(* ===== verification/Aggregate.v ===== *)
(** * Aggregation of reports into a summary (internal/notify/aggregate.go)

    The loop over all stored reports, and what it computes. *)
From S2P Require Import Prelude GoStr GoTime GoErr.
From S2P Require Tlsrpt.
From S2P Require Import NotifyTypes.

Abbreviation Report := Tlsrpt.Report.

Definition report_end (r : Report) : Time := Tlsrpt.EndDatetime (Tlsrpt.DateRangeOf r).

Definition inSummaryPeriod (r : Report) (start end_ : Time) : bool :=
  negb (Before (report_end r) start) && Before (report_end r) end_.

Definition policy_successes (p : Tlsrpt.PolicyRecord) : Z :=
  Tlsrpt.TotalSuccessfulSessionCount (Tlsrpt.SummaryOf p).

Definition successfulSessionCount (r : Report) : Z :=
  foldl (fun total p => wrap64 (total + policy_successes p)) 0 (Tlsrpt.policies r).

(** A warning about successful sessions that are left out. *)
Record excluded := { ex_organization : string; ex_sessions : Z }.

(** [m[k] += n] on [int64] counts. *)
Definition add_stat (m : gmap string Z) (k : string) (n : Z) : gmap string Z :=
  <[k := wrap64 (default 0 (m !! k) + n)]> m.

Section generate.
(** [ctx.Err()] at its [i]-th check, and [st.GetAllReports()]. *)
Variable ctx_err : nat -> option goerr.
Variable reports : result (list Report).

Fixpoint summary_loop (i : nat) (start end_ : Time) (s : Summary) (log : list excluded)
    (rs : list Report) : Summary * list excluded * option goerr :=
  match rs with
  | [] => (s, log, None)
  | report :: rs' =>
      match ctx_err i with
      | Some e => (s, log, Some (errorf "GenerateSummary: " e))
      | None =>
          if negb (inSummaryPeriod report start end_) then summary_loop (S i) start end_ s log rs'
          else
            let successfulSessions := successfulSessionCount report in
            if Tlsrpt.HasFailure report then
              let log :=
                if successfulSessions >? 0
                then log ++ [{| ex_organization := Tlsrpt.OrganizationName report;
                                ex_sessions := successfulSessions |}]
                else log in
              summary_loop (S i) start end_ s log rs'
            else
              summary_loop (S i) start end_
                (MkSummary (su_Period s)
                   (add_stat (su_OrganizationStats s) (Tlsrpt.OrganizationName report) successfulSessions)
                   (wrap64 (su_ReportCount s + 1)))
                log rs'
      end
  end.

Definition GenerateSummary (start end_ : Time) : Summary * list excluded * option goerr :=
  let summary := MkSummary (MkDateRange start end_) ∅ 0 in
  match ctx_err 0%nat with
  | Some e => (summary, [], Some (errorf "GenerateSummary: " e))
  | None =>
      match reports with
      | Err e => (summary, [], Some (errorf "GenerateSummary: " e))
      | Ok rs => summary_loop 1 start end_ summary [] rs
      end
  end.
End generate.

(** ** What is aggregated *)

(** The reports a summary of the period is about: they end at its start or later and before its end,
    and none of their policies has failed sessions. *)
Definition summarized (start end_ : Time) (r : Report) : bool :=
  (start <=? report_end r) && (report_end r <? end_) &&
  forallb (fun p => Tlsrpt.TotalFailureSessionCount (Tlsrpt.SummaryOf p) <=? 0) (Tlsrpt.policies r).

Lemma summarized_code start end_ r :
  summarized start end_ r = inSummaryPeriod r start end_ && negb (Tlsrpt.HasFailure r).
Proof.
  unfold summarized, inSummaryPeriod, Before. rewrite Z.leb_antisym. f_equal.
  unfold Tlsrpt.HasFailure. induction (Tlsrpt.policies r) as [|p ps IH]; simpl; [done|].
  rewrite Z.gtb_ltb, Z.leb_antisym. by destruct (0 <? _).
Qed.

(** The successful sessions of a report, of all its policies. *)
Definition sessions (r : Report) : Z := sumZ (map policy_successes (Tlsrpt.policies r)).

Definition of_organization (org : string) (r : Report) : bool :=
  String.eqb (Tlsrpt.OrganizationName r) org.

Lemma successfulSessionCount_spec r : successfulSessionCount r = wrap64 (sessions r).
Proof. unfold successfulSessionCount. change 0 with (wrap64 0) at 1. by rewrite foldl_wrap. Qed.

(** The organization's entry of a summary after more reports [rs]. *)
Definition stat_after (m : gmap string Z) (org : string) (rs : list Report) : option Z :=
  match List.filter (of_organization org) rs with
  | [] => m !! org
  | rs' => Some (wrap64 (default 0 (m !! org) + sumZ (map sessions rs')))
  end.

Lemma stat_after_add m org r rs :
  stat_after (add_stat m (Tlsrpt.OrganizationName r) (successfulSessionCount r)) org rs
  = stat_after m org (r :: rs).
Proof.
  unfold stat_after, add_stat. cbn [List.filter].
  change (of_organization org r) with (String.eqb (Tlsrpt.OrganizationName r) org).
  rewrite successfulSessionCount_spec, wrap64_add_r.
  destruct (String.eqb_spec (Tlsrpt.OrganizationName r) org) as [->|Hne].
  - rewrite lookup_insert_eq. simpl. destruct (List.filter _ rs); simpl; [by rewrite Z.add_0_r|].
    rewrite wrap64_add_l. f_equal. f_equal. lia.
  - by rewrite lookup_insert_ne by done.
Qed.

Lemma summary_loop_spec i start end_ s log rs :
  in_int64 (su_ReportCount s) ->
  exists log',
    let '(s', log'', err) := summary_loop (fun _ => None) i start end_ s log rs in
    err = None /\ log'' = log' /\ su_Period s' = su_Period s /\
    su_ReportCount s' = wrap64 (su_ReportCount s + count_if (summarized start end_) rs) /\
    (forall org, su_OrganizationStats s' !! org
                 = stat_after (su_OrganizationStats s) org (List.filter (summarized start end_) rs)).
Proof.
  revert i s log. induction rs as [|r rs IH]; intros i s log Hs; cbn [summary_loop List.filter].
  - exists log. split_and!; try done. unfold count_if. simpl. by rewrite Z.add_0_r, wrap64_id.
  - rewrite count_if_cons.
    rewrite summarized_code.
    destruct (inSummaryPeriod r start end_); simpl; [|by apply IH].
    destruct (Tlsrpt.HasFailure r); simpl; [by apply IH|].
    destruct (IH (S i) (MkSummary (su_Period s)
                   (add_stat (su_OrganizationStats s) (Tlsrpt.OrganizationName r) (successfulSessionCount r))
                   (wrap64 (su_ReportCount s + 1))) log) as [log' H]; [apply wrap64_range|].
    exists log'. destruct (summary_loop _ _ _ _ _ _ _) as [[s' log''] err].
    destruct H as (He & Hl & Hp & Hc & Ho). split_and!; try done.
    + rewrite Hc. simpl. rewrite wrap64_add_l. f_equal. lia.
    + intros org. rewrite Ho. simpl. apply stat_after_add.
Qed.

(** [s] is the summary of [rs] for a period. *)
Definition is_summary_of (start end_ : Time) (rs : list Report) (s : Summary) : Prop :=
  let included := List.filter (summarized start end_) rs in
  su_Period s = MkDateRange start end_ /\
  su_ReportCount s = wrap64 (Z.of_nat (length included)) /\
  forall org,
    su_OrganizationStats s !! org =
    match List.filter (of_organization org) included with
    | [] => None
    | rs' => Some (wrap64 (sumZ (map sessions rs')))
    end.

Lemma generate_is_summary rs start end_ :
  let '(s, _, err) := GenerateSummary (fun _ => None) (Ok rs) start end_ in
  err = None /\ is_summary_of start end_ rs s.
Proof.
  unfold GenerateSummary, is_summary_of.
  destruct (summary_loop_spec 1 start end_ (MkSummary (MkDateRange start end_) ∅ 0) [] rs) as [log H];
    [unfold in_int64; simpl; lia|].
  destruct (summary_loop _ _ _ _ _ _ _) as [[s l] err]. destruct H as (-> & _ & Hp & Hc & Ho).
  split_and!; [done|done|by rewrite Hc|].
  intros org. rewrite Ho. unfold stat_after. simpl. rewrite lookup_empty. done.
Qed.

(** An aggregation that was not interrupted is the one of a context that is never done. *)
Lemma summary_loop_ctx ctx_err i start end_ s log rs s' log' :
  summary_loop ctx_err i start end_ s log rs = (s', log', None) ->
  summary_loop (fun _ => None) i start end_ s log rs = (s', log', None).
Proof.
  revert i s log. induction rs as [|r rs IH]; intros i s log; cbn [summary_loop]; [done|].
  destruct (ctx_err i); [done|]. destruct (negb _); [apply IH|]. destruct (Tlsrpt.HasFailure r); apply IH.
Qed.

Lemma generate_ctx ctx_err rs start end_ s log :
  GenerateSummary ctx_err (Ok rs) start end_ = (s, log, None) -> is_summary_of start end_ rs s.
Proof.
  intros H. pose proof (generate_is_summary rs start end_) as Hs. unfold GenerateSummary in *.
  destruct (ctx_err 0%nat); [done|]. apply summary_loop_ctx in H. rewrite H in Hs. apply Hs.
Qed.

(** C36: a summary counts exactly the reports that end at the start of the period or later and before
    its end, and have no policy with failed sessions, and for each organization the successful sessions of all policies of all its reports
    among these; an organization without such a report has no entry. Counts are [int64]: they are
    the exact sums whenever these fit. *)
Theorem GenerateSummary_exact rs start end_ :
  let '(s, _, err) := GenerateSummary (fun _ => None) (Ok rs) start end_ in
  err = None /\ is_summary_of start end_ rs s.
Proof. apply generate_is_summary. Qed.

* * * * *

Instructions for the task> Copy, from the lines above, each one that holds "HasFailure".

Solution below>
            if Tlsrpt.HasFailure report then
  summarized start end_ r = inSummaryPeriod r start end_ && negb (Tlsrpt.HasFailure r).
  unfold Tlsrpt.HasFailure. induction (Tlsrpt.policies r) as [|p ps IH]; simpl; [done|].
    destruct (Tlsrpt.HasFailure r); simpl; [by apply IH|].
  destruct (ctx_err i); [done|]. destruct (negb _); [apply IH|]. destruct (Tlsrpt.HasFailure r); apply IH.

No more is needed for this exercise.